PASA's main contribution is shifting the watermark from vocabulary space into semantic clusters in the latent embedding space, then building a distributional link between the token sequence and an auxiliary sequence through randomness that is synchronized by a secret key plus semantic history. The authors frame this as coming from a theoretical characterization of jointly optimal embedding-detection pairs that respect the accuracy-robustness-distortion trade-off. That framing is a step beyond the usual heuristic tweaks in the literature, and the idea of operating at the semantic level makes sense as a response to paraphrasing attacks that leave meaning intact but scramble token-level signals. If the full derivation actually derives the optimality conditions rather than retrofitting them to chosen cluster sizes and randomness parameters, it could give the field a cleaner way to reason about these methods. The abstract also notes evaluations across LLMs, multiple semantic-invariant attacks, and hyperparameter ablations, which at least shows they tried to test the practical side rather than stopping at the theory sketch. The direction is timely for anyone working on detection and accountability for generated text. That said, the summary contains zero quantitative results—no detection rates, no distortion scores, no attack-strength details, no error bars—so it is impossible to tell whether the robustness gain is real or modest. The reliability of the semantic clusters themselves is left unexamined in the provided material; if embeddings do not form stable, model-agnostic clusters, the whole construction could degrade or introduce new artifacts.

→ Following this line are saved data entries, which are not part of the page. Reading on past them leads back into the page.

Lemma witness_leaves_hash b : Forall is_hash (witness_leaves b).
Proof. constructor; [apply hash_zero_hash|]. apply Forall_map, Forall_true. intros t. apply Hash_hash. Qed.
Lemma BlockWitnessMerkleRoot_spec b : length junk = 32%nat -> vtx b <> [] -> Z.of_nat (length (vtx b)) <= 2 ^ 31 ->
  exists m, BlockWitnessMerkleRoot b = Some (merkle_root (witness_leaves b), m).
Proof.
  intros Hj Hv Hn. unfold BlockWitnessMerkleRoot, witness_leaves. destruct (vtx b) as [|t l]; [done|]. cbn [tail].
  pose proof (ComputeMerkleRoot_spec (hash_zero :: map (fun t : CTransaction => GetWitnessHash t) l) junk Hj) as Hr.
  destruct (ComputeMerkleRoot junk _) as [r m]. exists m. do 2 f_equal. apply Hr. cbn [length] in *. by rewrite length_map.
Qed.
Lemma GenerateCoinbaseCommitment_spec b bp cb t1 rest : vtx b = cb :: t1 :: rest -> length junk = 32%nat -> Z.of_nat (length (vtx b)) <= 2 ^ 31 ->
  commitment_loop (vout (tx t1)) 0 (-1) = -1 -> SegwitActivation < Chain.nTime bp ->
  existsb (fun t : CTransaction => negb (Witness_IsNull (wit (tx t)))) (t1 :: rest) = true ->
  let o := commitment_output (Hash [merkle_root (witness_leaves b); nonce]) in
  exists b' t1', GenerateCoinbaseCommitment b bp = Some (scriptPubKey o, b') /\ vtx b' = cb :: t1' :: rest /\ tx t1' = committed t1 o.
Proof.
  intros Hv Hj Hn Hc Ha He o. destruct (BlockWitnessMerkleRoot_spec b Hj ltac:(by rewrite Hv) Hn) as [m Hr].
  unfold GenerateCoinbaseCommitment, GetWitnessCommitmentIndex at 1. rewrite Hv. cbn [lookup list_lookup mbind option_bind tail]. rewrite Hc, He, (proj2 (Z.ltb_lt _ _) Ha). change (-1 =? -1) with true. cbn [andb].
  rewrite Hr. fold o. cbn [mbind option_bind]. unfold UpdateUncommittedBlockStructures, GetWitnessCommitmentIndex, add_output. cbn [vtx]. rewrite Hv. cbn [alter list_alter lookup list_lookup mbind option_bind CTransaction_of tx vout wit].
  rewrite commitment_loop_last by apply commitment_output_is, Hash_hash. rewrite (proj2 (Z.ltb_lt _ _) Ha), (proj2 (Z.eqb_neq _ _)) by lia. cbn [negb andb].
  unfold committed. destruct (Witness_IsEmpty (wit (tx t1))); eexists _, _; (split; [reflexivity|]); unfold set_witness; cbn [vtx alter list_alter]; by (split; [reflexivity|]).
Qed.
(** All that is hashed is bytes, for a nonce and transactions of bytes. *)
Lemma pairs_bytes l : Forall is_hash l -> Forall (fun m => Forall is_byte (concat m)) (pairs l).
Proof.
  induction l as [|x|x y l IH] using list_ind2; intros Hl; cbn [pairs]; [constructor|..]; apply Forall_cons_iff in Hl as [Hx Hl].
  - apply pair_bytes; [done|done|constructor].
  - apply Forall_cons_iff in Hl as [Hy Hl]. by apply pair_bytes; auto.
Qed.
Lemma node_inputs_bytes fuel l : Forall is_hash l -> Forall (fun m => Forall is_byte (concat m)) (node_inputs fuel l).
Proof.
  revert l. induction fuel as [|fuel IH]; intros l Hl; cbn [node_inputs]; [constructor|]. case_match; [|constructor].
  apply Forall_app_2; [by apply pairs_bytes|apply IH, pair_up_hash].
Qed.
Lemma witness_root_hash b : is_hash (merkle_root (witness_leaves b)).
Proof. eapply root_hash; [done|done|apply witness_leaves_hash]. Qed.
Lemma commitment_inputs_bytes b n : Forall (fun t : CTransaction => of_bytes t) (tail (vtx b)) -> Forall is_byte n ->
  Forall (fun m => Forall is_byte (concat m)) (commitment_inputs b n).
Proof.
  intros Ht Hn. unfold commitment_inputs. apply Forall_app_2; [|apply Forall_app_2].
  - apply Forall_map, (list.Forall_impl _ _ _ Ht). intros t H'. cbn [concat]. rewrite app_nil_r. by apply tx_bytes_bytes.
  - apply node_inputs_bytes, witness_leaves_hash.
  - constructor; [|constructor]. cbn [concat]. rewrite app_nil_r. apply Forall_app_2; [apply witness_root_hash|exact Hn].
Qed.
(** The root, the nonce and the second transaction are the same, or messages clash. *)
Lemma commitment_binds b b' t1 t1' cb rest n n' : vtx b = cb :: t1 :: rest -> vtx b' = cb :: t1' :: rest ->
  Forall (fun m => Forall is_byte (concat m)) (commitment_inputs b n ++ commitment_inputs b' n') ->
  Hash [merkle_root (witness_leaves b'); n'] = Hash [merkle_root (witness_leaves b); n] ->
  tx_bytes true t1 = tx_bytes true t1' \/ clash (commitment_inputs b n ++ commitment_inputs b' n').
Proof.
  intros Hv Hv' HL E. set (L := commitment_inputs b n ++ commitment_inputs b' n') in *.
  assert (length (witness_leaves b) = length (witness_leaves b')) as Hl by (unfold witness_leaves; rewrite Hv, Hv'; done).
  assert (length (vtx b) = length (witness_leaves b) /\ length (vtx b') = length (witness_leaves b')) as [Hlb Hlb'] by (unfold witness_leaves; rewrite Hv, Hv'; cbn [length tail map]; rewrite length_map; done).
  destruct (Hash_eq L [merkle_root (witness_leaves b'); n'] [merkle_root (witness_leaves b); n] HL) as [Ec|]; [unfold L, commitment_inputs; in_lists..|exact E| |by right].
  cbn [concat] in Ec. apply app_inj_1 in Ec as [Er _]; [|pose proof (witness_root_hash b) as [? _]; pose proof (witness_root_hash b') as [? _]; congruence].
  destruct (root_inj (length (vtx b)) (witness_leaves b) (witness_leaves b')) as [El|Hc]; [lia|apply witness_leaves_hash|apply witness_leaves_hash|done|done| |].
  - unfold witness_leaves in El. rewrite Hv, Hv' in El. injection El as El.
    destruct (Hash_eq L [tx_bytes true t1] [tx_bytes true t1'] HL) as [Et|]; [unfold L, commitment_inputs; rewrite Hv, Hv'; cbn [tail map]; in_lists..|exact El| |by right].
    left. cbn [concat] in Et. by rewrite !app_nil_r in Et.
  - right. revert Hc. apply clash_incl. intros z. unfold L, commitment_inputs. replace (length (vtx b')) with (length (vtx b)) by lia. in_lists.
Qed.
(** The transaction stays one of bytes. *)
Lemma committed_bytes t h : of_bytes t -> is_hash h -> of_bytes (committed t (commitment_output h)).
Proof.
  intros (Hi & Ho & Hw) [_ Hh]. unfold committed. split; [exact Hi|]. split; cbn [vout wit].
  - apply Forall_app_2; [exact Ho|]. constructor; [|constructor]. unfold commitment_output. cbn [scriptPubKey]. apply Forall_app_2; [by apply bytes_check|exact Hh].
  - case_match; [|exact Hw]. constructor; [|constructor]. constructor; [|constructor]. by apply bytes_check.
Qed.
Lemma dos_if_rejects {A} (k : unit -> bcheck A) level code r cor s : mode s = MODE_VALID ->
  exists s', (dos_if true level code r cor ≫= k) s = Some (None, s') /\ mode s' = MODE_INVALID.
Proof. intros Hs. unfold mbind, bcheck_bind, dos_if. eexists. split; [reflexivity|]. by apply (DoS_valid level code r cor s Hs). Qed.
Lemma total_next {A B} (a : A) (k : A -> bcheck B) s : (total_of (Some a) ≫= k) s = k a s.
Proof. reflexivity. Qed.
Lemma dos_next {A} (k : unit -> bcheck A) level code r cor s : (dos_if false level code r cor ≫= k) s = k tt s.
Proof. reflexivity. Qed.
(** What a block whose last output of the second transaction is a commitment must satisfy. *)
Lemma check_commitment_last b cb t l o rest s : vtx b = cb :: t :: rest -> vout (tx t) = l ++ [o] -> is_commitment o = true ->
  length junk = 32%nat -> Z.of_nat (length (vtx b)) <= 2 ^ 31 -> mode s = MODE_VALID ->
  (exists s', check_commitment b s = Some (None, s') /\ mode s' = MODE_INVALID) \/
  exists n, wit (tx t) = [[n]] /\ Hash [merkle_root (witness_leaves b); n] = take 32 (drop 6 (scriptPubKey o)).
Proof.
  intros Hv Ho Hoc Hj Hn Hs. destruct (BlockWitnessMerkleRoot_spec b Hj) as [m Hr]; [by rewrite Hv|done|].
  assert (GetWitnessCommitmentIndex b = Some (Z.of_nat (length l))) as Hg.
  { unfold GetWitnessCommitmentIndex. rewrite Hv. cbn [lookup list_lookup mbind option_bind]. by rewrite Ho, commitment_loop_last. }
  assert (vtx b !! 1%nat = Some t) as Ht by by rewrite Hv.
  unfold check_commitment. rewrite Hg, Hr, Ht, total_next, (proj2 (Z.eqb_neq _ _)), !total_next by lia.
  destruct (wit (tx t)) as [|[|n [|]] [|]]; try (left; by apply dos_if_rejects). rewrite Ho, Nat2Z.id, list_lookup_middle by done.
  destruct (negb (Nat.eqb (length n) 32)); [left; by apply dos_if_rejects|]. rewrite dos_next, total_next.
  unfold hash_eqb. case_bool_decide as E; [right; by exists n|left; by apply dos_if_rejects].
Qed.
End commitment.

The shared-randomness synchronization also needs explicit checks that it does not leak information or create detectable statistical patterns under the very attacks it claims to resist. This paper is for researchers already following watermarking and semantic-attack work. A reader looking for a new conceptual handle on the robustness problem will find the angle worth examining, even if the current write-up leaves the claims under-supported. It is solid enough in its novelty and problem framing to merit peer review rather than a desk reject, provided the authors supply the missing metrics, derivations, and implementation specifics in revision.

Referee Report

2 major / 2 minor

Summary. The paper proposes PASA, a watermarking algorithm for LLM-generated text that embeds and detects watermarks in a latent embedding space using semantic clusters. It constructs distributional dependencies via shared randomness synchronized by a secret key and semantic history, grounded in a theoretical framework characterizing jointly optimal embedding-detection pairs that trade off detection accuracy, robustness, and distortion. Evaluations across LLMs and semantic-invariant attacks (including strong paraphrasing) claim superior robustness and text quality compared to vocabulary-space baselines, with ablations validating hyperparameter choices.

Significance. If the theoretical optimality derivation holds and the reported robustness metrics are reproducible under the described attack strengths, PASA would represent a meaningful advance in LLM watermarking by addressing the vulnerability of prior methods to paraphrasing and other semantic-preserving transformations. The embedding-space approach and explicit focus on joint optimality are strengths that could inform future designs.

major comments (2)

[§3.1–3.3] §3.1–3.3 (theoretical framework): the characterization of jointly optimal embedding-detection pairs relies on semantic cluster construction and randomness synchronization; the derivation should explicitly show whether optimality is parameter-free or reduces to choices of cluster granularity and history window length, as these appear among the free parameters.
[§4.3] §4.3 (experimental results on paraphrasing): the claim of remaining robust under strong paraphrasing requires quantitative attack details (e.g., semantic similarity thresholds, paraphrase model, number of rewrites) and effect sizes with error bars; without these, the outperformance over vocabulary baselines cannot be fully assessed as load-bearing evidence.

minor comments (2)

[Abstract] Abstract: quantitative metrics, specific LLMs tested, and attack strengths are referenced but not summarized; adding one sentence with key numbers would improve clarity.
[§5] §5 (ablations): ensure all tested hyperparameter ranges and the exact cluster construction algorithm (including any embedding model) are listed for reproducibility.

Simulated Author's Rebuttal

2 responses · 0 unresolved

We thank the referee for the constructive feedback on our manuscript. We address each major comment point by point below, indicating planned revisions where appropriate to improve clarity and completeness.

read point-by-point responses

Referee: [§3.1–3.3] §3.1–3.3 (theoretical framework): the characterization of jointly optimal embedding-detection pairs relies on semantic cluster construction and randomness synchronization; the derivation should explicitly show whether optimality is parameter-free or reduces to choices of cluster granularity and history window length, as these appear among the free parameters.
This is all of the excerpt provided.